• TASK DESCRIPTION: The answer is the set of lines that include "SenderPC", copied from the data below.

• SOURCE DATA:

(* ===== verification/Terminal.v ===== *)
(** * Terminals (spn/terminal: terminal.go, operation.go, operation_base.go, permission.go)

    A terminal carries the messages of operations: the sender collects them in a buffer
    that it pads, encrypts and submits; the handler takes received data apart and hands
    it to operations; stopping an operation and abandoning the terminal are workers.  A
    [termStep] is what one goroutine does between two waits.  The flow control is
    [FlowQueue]; here it is what submitted messages are given to. *)

From S2P Require Import Prelude Varint FlowQueue SpnWire.

Definition sendThresholdLength : Z := 100.
Definition sendMaxLength : Z := 4000.
Definition timeoutTicks : Z := 5.

(** ** State *)

(** What happened, latest last. *)
Inductive TEvent :=
| ETaken (m : TMsg)                          (* the sender took a message of an operation *)
| ESubmitted (m : TMsg)                      (* taken by the flow control or upstream *)
| ELost (m : TMsg)                           (* not taken, or not encrypted *)
| EReceived (m : TMsg)                       (* the handler took a message *)
| EOpMsg (id msgType : Z) (data : bytes)     (* a message for an operation was parsed *)
| EOpDelivered (ref : nat) (m : TMsg) | EOpStarted (ref : nat) | EHandleStop (ref : nat) (err : option TErr)
| EFlushed (fs : list nat) | EHandleAbandon (err : option TErr) | EDestroyed (err : option TErr)
| EParentDone                                (* the context of the parent was cancelled *).

(** An operation that is an [unknownOp] only stands for an ID. *)
Record Op := mkOp { opID : Z; opStopped : bool; opUnknown : bool }.
#[export] Instance eta_Op : Eta Op := fun o => mkOp (opID o) (opStopped o) (opUnknown o).

(** The worker that stops an operation: before [HandleStop], sending the message, before
    the operation is deleted. *)
Inductive StopStage := SWStart (err : option TErr) | SWSend (m : TMsg) | SWDelete.

(** The worker that abandons the terminal: ending the operations, waiting for them,
    flushing, and the rest. *)
Inductive AbandonStage := AbNone | AbEnd (err : option TErr) | AbWait (err : option TErr) | AbFlush (err : option TErr)
  | AbFlushing (err : option TErr) | AbFinish (err : option TErr) | AbDone.

(** The handler between its look at an operation and its delivery, and between a failed
    delivery and stopping the operation. *)
Inductive Delivery := DChecked (ref : nat) (m : TMsg) | DFailed (ref : nat) (err : TErr).

Inductive SenderPC := SInit | SLoop | SDone.
Inductive Timer := TimerNone | TimerRunning | TimerFired.
Record Sender := mkSender {
  spc : SenderPC; msgBufferMsg : option TMsg; msgBufferLen : Z; msgBufferLimitReached : bool; sendMsgs : bool;
  sendMaxWait : Timer; flushFinished : list nat;
}.
#[export] Instance eta_Sender : Eta Sender := fun s =>
  mkSender (spc s) (msgBufferMsg s) (msgBufferLen s) (msgBufferLimitReached s) (sendMsgs s) (sendMaxWait s) (flushFinished s).
(** The flush function of the worker that abandons. *)
Definition abandonFlush : nat := 0.

(** What starting an operation gives. *)
Inductive StartResult := StartErr (e : TErr) | StartDone | StartOp.

(** The operation types and what operations and the extended terminal do; their answers may
    depend on all that happened. *)
Class TermEnv := {
  OpRequires : bytes -> option Z;
  OpStart : list TEvent -> Z -> bytes -> bytes -> StartResult;
  OpDeliver : list TEvent -> nat -> TMsg -> option TErr;
  OpHandleStop : list TEvent -> nat -> option TErr -> option TErr;
  ExtHandleAbandon : list TEvent -> option TErr -> option TErr;
}.

Section terminal.
Context {V : Varint} {VS : VarintSize} {J : Jess} {TE : TermEnv}.

Record Term := mkTerm {
  tid : Z; topts : TerminalOpts; ext : bool; jession : option Session; identity : option Identity; encryptionReady : bool;
  ops : list Op; operations : gmap Z nat; nextOpID : Z; permission : Z;
  lastUnknownOpID : Z; lastUnknownOpMsgs : Z; waitForFlush : bool; idleCounter : Z; Abandoning : bool; ctxDone : bool;
  sender : Sender; handling : option bytes; delivering : option Delivery; handlerDone : bool;
  clients : list TMsg; stopWorkers : list (nat * StopStage); abandon : AbandonStage; events : list TEvent;
}.
#[export] Instance eta_Term : Eta Term := fun t =>
  mkTerm (tid t) (topts t) (ext t) (jession t) (identity t) (encryptionReady t) (ops t) (operations t) (nextOpID t) (permission t)
    (lastUnknownOpID t) (lastUnknownOpMsgs t) (waitForFlush t) (idleCounter t) (Abandoning t) (ctxDone t) (sender t)
    (handling t) (delivering t) (handlerDone t) (clients t) (stopWorkers t) (abandon t) (events t).

Definition emit (e : TEvent) (t : Term) : Term := t <| events ::= fun l => l ++ [e] |>.

(** [createTerminalBase], with a session or an identity for encryption. *)
Definition createTerminalBase (id : Z) (remote extended : bool) (opts : TerminalOpts) (session : option Session) (ident : option Identity) : Term := {|
  tid := id; topts := opts; ext := extended; jession := session; identity := ident; encryptionReady := if session then true else false;
  ops := []; operations := ∅; nextOpID := if remote then 4 else 0; permission := 0;
  lastUnknownOpID := 0; lastUnknownOpMsgs := 0; waitForFlush := false; idleCounter := 0; Abandoning := false; ctxDone := false;
  sender := mkSender SInit None 0 false false TimerNone []; handling := None; delivering := None; handlerDone := false;
  clients := []; stopWorkers := []; abandon := AbNone; events := [];
|}.

Definition GrantPermission (grant : Z) (t : Term) : Term := t <| permission ::= fun p => Z.lor p grant |>.
Definition HasPermission (t : Term) (required : Z) : bool := Has (permission t) required.

(** [Abandon]: the first call starts the worker. *)
Definition Abandon (err : option TErr) (t : Term) : Term :=
  if Abandoning t then t else t <| Abandoning := true |> <| abandon := AbEnd err |>.

(** ** Operations *)
Definition newOp (id : Z) (unknown : bool) (t : Term) : nat * Term :=
  (length (ops t), t <| ops ::= fun l => l ++ [mkOp id false unknown] |>).
Definition SetActiveOp (id : Z) (ref : nat) (t : Term) : Term := t <| operations ::= <[id := ref]> |>.
Definition DeleteActiveOp (id : Z) (t : Term) : Term := t <| operations ::= delete id |>.

(** [StopOperation]: unless it has stopped already, its worker starts. *)
Definition StopOperation (ref : nat) (err : option TErr) (t : Term) : Term :=
  match ops t !! ref with
  | Some op =>
      if opStopped op then t
      else t <| ops ::= alter (fun op => op <| opStopped := true |>) ref |> <| stopWorkers ::= fun l => l ++ [(ref, SWStart err)] |>
  | None => t
  end.
Definition stopUnknown (id : Z) (err : option TErr) (t : Term) : Term :=
  let '(ref, t) := newOp id true t in StopOperation ref err t.
Lemma padData_spec t rnd d : exists pad, padData t rnd d = d ++ pad /\ padForm pad.
Proof.
  unfold padData. destruct (_ <=? 0); [exists []; rewrite app_nil_r; split; [done|by left]|].
  destruct (paddingNeeded t d <=? 0); [exists []; rewrite app_nil_r; split; [done|by left]|].
  eexists. split; [reflexivity|]. right. by eexists.
Qed.
Lemma encrypt_spec d t : match encrypt d t with
  | inl (x, t') => encO (Encrypt (topts t)) (jession t) d = Some (x, jession t') /\ t' = t <| jession := jession t' |>
  | inr _ => True
  end.
Proof.
  unfold encrypt, encO. destruct (Encrypt (topts t)); simpl; [|split; [done|by destruct t]].
  destruct (jession t) as [s|]; [|done]. destruct (seal s d) as [[w s']|[]]; try done.
Qed.
(** Everything taken is in frames. *)
Definition drained (y0 : option Snd) (t : Term) : Prop :=
  Forall wellSized (taken (events t)) /\ (lost (events t) = [] -> exists groups, taken (events t) = concat groups /\
    fchain (Encrypt (topts t)) y0 groups (frames (events t)) (sendO (jession t))).
Lemma drained_frame y0 t t' : drained y0 t -> senderView t' = senderView t -> drained y0 t'.
Proof.
  intros [H1 H2] Hv. unfold senderView in Hv. injection Hv as V1 V2 V3 V4 V5 V6 V7. split; rewrite ?V5, ?V7; [done|].
  intros Hl. destruct (H2 Hl) as (gs & E1 & E2). exists gs. unfold sendO in *. rewrite V2, V3, V6. done.
Qed.
Lemma drained_lost y0 t e m : Forall wellSized (taken (events t)) -> e = ELost m -> (MType m =? MsgTypeStop) = false -> drained y0 (emit e t).
Proof.
  intros H1 -> Hm. unfold drained. assert (taken (events (emit (ELost m) t)) = taken (events t)) as -> by (unfold emit, taken; simpl; by rewrite omap_app, app_nil_r).
  split; [done|]. unfold emit, lost. simpl. rewrite omap_app. simpl. rewrite Hm. intros E. by apply app_eq_nil in E as [_ ?].
Qed.
Lemma drained_sendOpMsgs y0 t rnd r b m : feeds y0 t -> msgBufferMsg (sender t) = Some b -> MData m = MData b ->
  (MType b = MsgTypeData -> (MType m =? MsgTypeStop) = false) -> drained y0 (sendOpMsgs m rnd r t).1.
Proof.
  intros [H1 H2] Eb Hd Hm. assert ((lost (events t) <> [] \/ (MType m =? MsgTypeStop) = false)) as Hty.
  { destruct (lost (events t)); [|by left]. right. destruct (H2 eq_refl) as (gs & buf & _ & _ & E3). unfold bufOk in E3. rewrite Eb in E3. apply Hm, E3. }
  assert (forall t' e, events t' = events t -> e = ELost (m <| FlowID := tid t |>) \/ e = ELost m \/ (exists d, e = ELost (m <| MData := d |> <| FlowID := tid t |>)) ->
    drained y0 (emit e t')) as Hlost.
  { intros t' e Et He. assert (exists x, e = ELost x /\ MType x = MType m) as (x & -> & Hx).
    { destruct He as [->|[->|[d ->]]]; eexists; (split; [reflexivity|done]). }
    destruct Hty as [Hl|Hty]; [|eapply drained_lost; rewrite ?Et, ?Hx; try done; by rewrite Hx].
    unfold drained. assert (taken (events (emit (ELost x) t')) = taken (events t)) as -> by (unfold emit, taken; simpl; by rewrite omap_app, Et, app_nil_r).
    split; [done|]. unfold emit, lost in *. simpl. rewrite omap_app, Et. intros E. by apply app_eq_nil in E as [? _]. }
  unfold sendOpMsgs. pose proof (encrypt_spec (padData t rnd (MData m)) t) as He. destruct (encrypt _ t) as [[d t1]|e]; cbn [fst]; [|auto].
  destruct He as [He Ht1]. destruct (padData_spec t rnd (MData m)) as (pad & Ep & Hpad). rewrite Ep, Hd in He. unfold submit.
  assert (events t1 = events t /\ topts t1 = topts t /\ tid t1 = tid t) as (Ev & Eo & Ei) by (by rewrite Ht1). destruct r as [e|].
  - eapply drained_frame; [|apply still_Abandon]. apply Hlost; [done|]. rewrite Ei. right. right. by exists d.
  - assert (frames (events (emit (ESubmitted (m <| MData := d |> <| FlowID := tid t1 |>)) t1)) = frames (events t) ++ (if MType m =? MsgTypeStop then [] else [d])) as Ef.
    { unfold emit, frames. simpl. rewrite omap_app, Ev. simpl. by destruct (_ =? _). }
    unfold drained. rewrite Ef. change (topts (emit _ t1)) with (topts t1). change (jession (emit _ t1)) with (jession t1). rewrite Eo.
    set (ev := events _). assert (taken ev = taken (events t) /\ lost ev = lost (events t)) as [-> ->].
    { unfold ev, emit, taken, lost. simpl. by rewrite !omap_app, Ev, !app_nil_r. }
    split; [done|]. intros Hl. destruct (H2 Hl) as (gs & buf & E1 & E2 & E3). unfold bufOk in E3. rewrite Eb in E3. destruct E3 as (Hn & E4 & E5 & E6).
    rewrite (Hm E6). exists (gs ++ [buf]). rewrite E1, concat_app. simpl. rewrite app_nil_r. split; [done|].
    eapply fchain_snoc; [exact E2|done|exact Hpad|]. by rewrite <- E4.
Qed.
Lemma feeds_reset y0 t s : drained y0 t -> msgBufferMsg s = None -> msgBufferLen s = 0 -> feeds y0 (t <| sender := s |>).
Proof. intros [H1 H2] Hs1 Hs2. split; [done|]. intros Hl. destruct (H2 Hl) as (gs & E1 & E2). exists gs, []. rewrite app_nil_r. unfold bufOk. simpl. by rewrite Hs1. Qed.
Lemma feeds_sendBuffer y0 t rnd r : feeds y0 t -> feeds y0 (sendBuffer rnd r t).
Proof.
  intros Hf. unfold sendBuffer. set (x := match msgBufferMsg (sender t) with Some m => _ | None => _ end).
  assert (drained y0 x.1) as H.
  { unfold x. destruct (msgBufferMsg (sender t)) as [b|] eqn:Eb.
    - destruct (0 <? msgBufferLen (sender t)) eqn:El; bool_prop.
      + eapply drained_sendOpMsgs; [done|exact Eb|by destruct (_ && _)|]. intros Hb. destruct (_ && _); [done|]. by rewrite Hb.
      + destruct Hf as [H1 H2]. split; [done|]. intros Hl. destruct (H2 Hl) as (gs & buf & E1 & E2 & E3). unfold bufOk in E3. rewrite Eb in E3. lia.
    - destruct Hf as [H1 H2]. split; [done|]. intros Hl. destruct (H2 Hl) as (gs & buf & E1 & E2 & E3). unfold bufOk in E3. rewrite Eb in E3.
      exists gs. destruct E3 as [-> _]. by rewrite app_nil_r in E1. }
  destruct x as [t1 err]. simpl in H. apply (feeds_reset _ _ (mkSender SLoop None 0 false false TimerNone [])) in H; [|done..].
  set (t2 := t1 <| sender := _ |>) in *. set (t3 := match flushFinished (sender t) with [] => t2 | _ => _ end).
  assert (feeds y0 t3) as H3 by (unfold t3; destruct (flushFinished _); [exact H|by apply feeds_emit]).
  destruct err; [|exact H3]. eapply feeds_frame; [exact H3|]. apply still_Abandon.
Qed.
Lemma feeds_requestFlush y0 f t : feeds y0 t -> feeds y0 (requestFlush f t).
Proof.
  intros Hf. unfold requestFlush. set (t1 := t <| waitForFlush := false |>). assert (feeds y0 t1) as H1 by (by eapply feeds_frame).
  destruct (_ =? 0); [|by apply feeds_sender]. apply feeds_emit; try done. by apply feeds_sender.
Qed.
Lemma feeds_step y0 a t t' : termStep a t = Some t' -> actOk a -> orderly t -> secured t -> feeds y0 t -> feeds y0 t'.
Proof.
  intros Hs Hok Ho Hsec Hf. destruct (isSending a) eqn:E1; [|destruct (isReceiving a) eqn:E2].
  - destruct a; try done; unfold termStep in Hs.
    + destruct (spc _); try done. destruct (_ || _); [|done]. apply (inj Some) in Hs as <-. by apply feeds_sender.
    + destruct (clients t !! i) as [m|] eqn:Em; [|done]. simpl in Hs. destruct (accepts t); [|done]. apply (inj Some) in Hs as <-.
      apply feeds_take; [by eapply feeds_frame|]. exact (Forall_lookup_1 _ _ _ _ (or_clients _ Ho) Em).
    + destruct (stopWorkers t !! i) as [[ref [|m|]]|] eqn:Em; try done. destruct (accepts t); [|done]. apply (inj Some) in Hs as <-.
      apply feeds_take; [by eapply feeds_frame|]. exact (Forall_lookup_1 _ _ _ _ (or_workers _ Ho) Em).
    + destruct (sendMaxWait _); try done. destruct (looping t); [|done]. apply (inj Some) in Hs as <-. apply feeds_sender; [done|]. intros s. by destruct (waitForFlush t).
    + destruct (_ && _); [|done]. apply (inj Some) in Hs as <-. by apply feeds_requestFlush.
    + destruct (abandon t) as [| | |err| | |]; try done. destruct (looping t); [|done]. apply (inj Some) in Hs as <-.
      apply feeds_requestFlush. eapply feeds_frame; [exact Hf|]. apply (still_abandon (AbFlushing err)).
    + destruct (_ && _); [|done]. apply (inj Some) in Hs as <-. by apply feeds_sendBuffer.
    + destruct (ctxDone t); [|done].
      assert (feeds y0 (Abandon None (t <| sender ::= fun s => s <| spc := SDone |> |>))) as Hd.
      { eapply feeds_frame; [|apply still_Abandon]. by apply feeds_sender. }
      destruct (spc _); simplify_eq; exact Hd.
  - eapply feeds_frame; [exact Hf|]. by eapply term_receiving.
  - eapply feeds_frame; [exact Hf|]. by eapply still_calls.
Qed.
End facts.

• COMPLETED EXERCISE:
Inductive SenderPC := SInit | SLoop | SDone.
  spc : SenderPC; msgBufferMsg : option TMsg; msgBufferLen : Z; msgBufferLimitReached : bool; sendMsgs : bool;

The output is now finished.